### TASK DIRECTIONS
Scan the records for lines with the word "MissingConfidence", and copy every such line.

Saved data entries
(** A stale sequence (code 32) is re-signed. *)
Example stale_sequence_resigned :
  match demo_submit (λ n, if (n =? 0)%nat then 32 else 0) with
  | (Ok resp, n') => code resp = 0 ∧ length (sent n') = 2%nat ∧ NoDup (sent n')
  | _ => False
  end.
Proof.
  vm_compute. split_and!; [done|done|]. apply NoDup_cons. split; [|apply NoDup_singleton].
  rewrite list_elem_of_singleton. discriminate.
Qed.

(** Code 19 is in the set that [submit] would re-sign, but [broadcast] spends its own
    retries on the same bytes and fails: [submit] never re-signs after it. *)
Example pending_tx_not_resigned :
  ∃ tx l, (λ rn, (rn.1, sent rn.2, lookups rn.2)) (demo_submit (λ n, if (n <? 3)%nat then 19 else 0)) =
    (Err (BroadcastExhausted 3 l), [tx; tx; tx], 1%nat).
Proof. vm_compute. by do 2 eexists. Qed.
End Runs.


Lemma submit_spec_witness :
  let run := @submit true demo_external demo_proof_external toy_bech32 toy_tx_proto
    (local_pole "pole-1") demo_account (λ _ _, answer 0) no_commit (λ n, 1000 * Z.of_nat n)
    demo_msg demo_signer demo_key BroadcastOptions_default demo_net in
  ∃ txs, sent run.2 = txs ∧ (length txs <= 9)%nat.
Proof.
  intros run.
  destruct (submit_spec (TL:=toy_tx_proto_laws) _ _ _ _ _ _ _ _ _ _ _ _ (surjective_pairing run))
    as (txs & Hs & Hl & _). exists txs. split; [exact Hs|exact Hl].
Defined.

---

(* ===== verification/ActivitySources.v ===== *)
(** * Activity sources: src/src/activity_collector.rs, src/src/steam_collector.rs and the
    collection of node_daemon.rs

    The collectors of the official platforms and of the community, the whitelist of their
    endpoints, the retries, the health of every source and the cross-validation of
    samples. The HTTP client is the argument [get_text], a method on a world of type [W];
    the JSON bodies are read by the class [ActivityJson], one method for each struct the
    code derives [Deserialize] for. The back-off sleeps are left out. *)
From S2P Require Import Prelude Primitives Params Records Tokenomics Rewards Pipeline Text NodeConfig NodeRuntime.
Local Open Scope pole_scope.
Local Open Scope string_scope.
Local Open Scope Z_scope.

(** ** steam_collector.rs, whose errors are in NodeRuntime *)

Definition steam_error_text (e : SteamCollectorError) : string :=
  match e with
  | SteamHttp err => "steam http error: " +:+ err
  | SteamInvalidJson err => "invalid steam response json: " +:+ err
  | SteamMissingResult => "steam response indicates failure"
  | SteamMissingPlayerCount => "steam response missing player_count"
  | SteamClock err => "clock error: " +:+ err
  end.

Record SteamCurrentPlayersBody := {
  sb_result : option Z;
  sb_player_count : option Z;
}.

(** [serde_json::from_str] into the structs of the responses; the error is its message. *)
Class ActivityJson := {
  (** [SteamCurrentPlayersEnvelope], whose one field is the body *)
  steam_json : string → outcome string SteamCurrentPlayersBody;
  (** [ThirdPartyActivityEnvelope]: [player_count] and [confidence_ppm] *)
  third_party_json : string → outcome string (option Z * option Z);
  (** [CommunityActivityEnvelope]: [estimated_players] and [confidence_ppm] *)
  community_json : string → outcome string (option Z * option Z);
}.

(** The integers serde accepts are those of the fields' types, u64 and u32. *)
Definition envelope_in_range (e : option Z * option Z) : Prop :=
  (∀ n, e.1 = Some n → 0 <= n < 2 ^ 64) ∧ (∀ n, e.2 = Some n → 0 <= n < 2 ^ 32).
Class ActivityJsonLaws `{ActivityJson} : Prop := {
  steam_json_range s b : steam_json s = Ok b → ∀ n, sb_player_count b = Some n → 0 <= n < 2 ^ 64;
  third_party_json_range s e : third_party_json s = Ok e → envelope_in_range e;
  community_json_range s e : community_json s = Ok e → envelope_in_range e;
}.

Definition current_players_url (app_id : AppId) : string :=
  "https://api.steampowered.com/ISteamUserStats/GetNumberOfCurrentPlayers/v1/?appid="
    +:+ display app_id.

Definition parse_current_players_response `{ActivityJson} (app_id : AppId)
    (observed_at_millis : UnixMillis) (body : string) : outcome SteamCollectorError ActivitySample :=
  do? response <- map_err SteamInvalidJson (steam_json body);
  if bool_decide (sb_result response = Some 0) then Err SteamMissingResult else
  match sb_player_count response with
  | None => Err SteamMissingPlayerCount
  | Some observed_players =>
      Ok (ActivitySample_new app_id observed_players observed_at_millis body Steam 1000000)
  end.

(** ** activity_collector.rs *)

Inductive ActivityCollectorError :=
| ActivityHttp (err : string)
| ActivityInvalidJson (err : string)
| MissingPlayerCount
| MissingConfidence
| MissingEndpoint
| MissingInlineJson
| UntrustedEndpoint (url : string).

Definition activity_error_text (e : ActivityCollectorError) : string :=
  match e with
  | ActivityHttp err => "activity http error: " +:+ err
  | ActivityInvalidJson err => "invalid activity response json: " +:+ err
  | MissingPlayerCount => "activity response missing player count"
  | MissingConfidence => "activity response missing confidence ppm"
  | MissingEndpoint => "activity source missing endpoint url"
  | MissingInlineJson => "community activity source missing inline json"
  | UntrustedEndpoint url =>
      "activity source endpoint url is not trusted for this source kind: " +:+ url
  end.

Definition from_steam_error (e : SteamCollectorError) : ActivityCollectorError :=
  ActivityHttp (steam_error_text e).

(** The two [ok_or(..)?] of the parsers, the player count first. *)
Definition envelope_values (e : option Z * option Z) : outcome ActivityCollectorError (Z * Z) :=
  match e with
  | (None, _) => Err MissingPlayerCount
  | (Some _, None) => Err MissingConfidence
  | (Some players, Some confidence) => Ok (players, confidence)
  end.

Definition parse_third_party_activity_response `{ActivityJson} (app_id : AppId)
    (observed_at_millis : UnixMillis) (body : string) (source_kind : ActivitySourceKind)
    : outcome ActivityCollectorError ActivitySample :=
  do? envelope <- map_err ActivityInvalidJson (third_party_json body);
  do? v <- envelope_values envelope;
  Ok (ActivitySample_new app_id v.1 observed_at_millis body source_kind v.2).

### RESPONSE BOX
| MissingConfidence
  | MissingConfidence => "activity response missing confidence ppm"
  | (Some _, None) => Err MissingConfidence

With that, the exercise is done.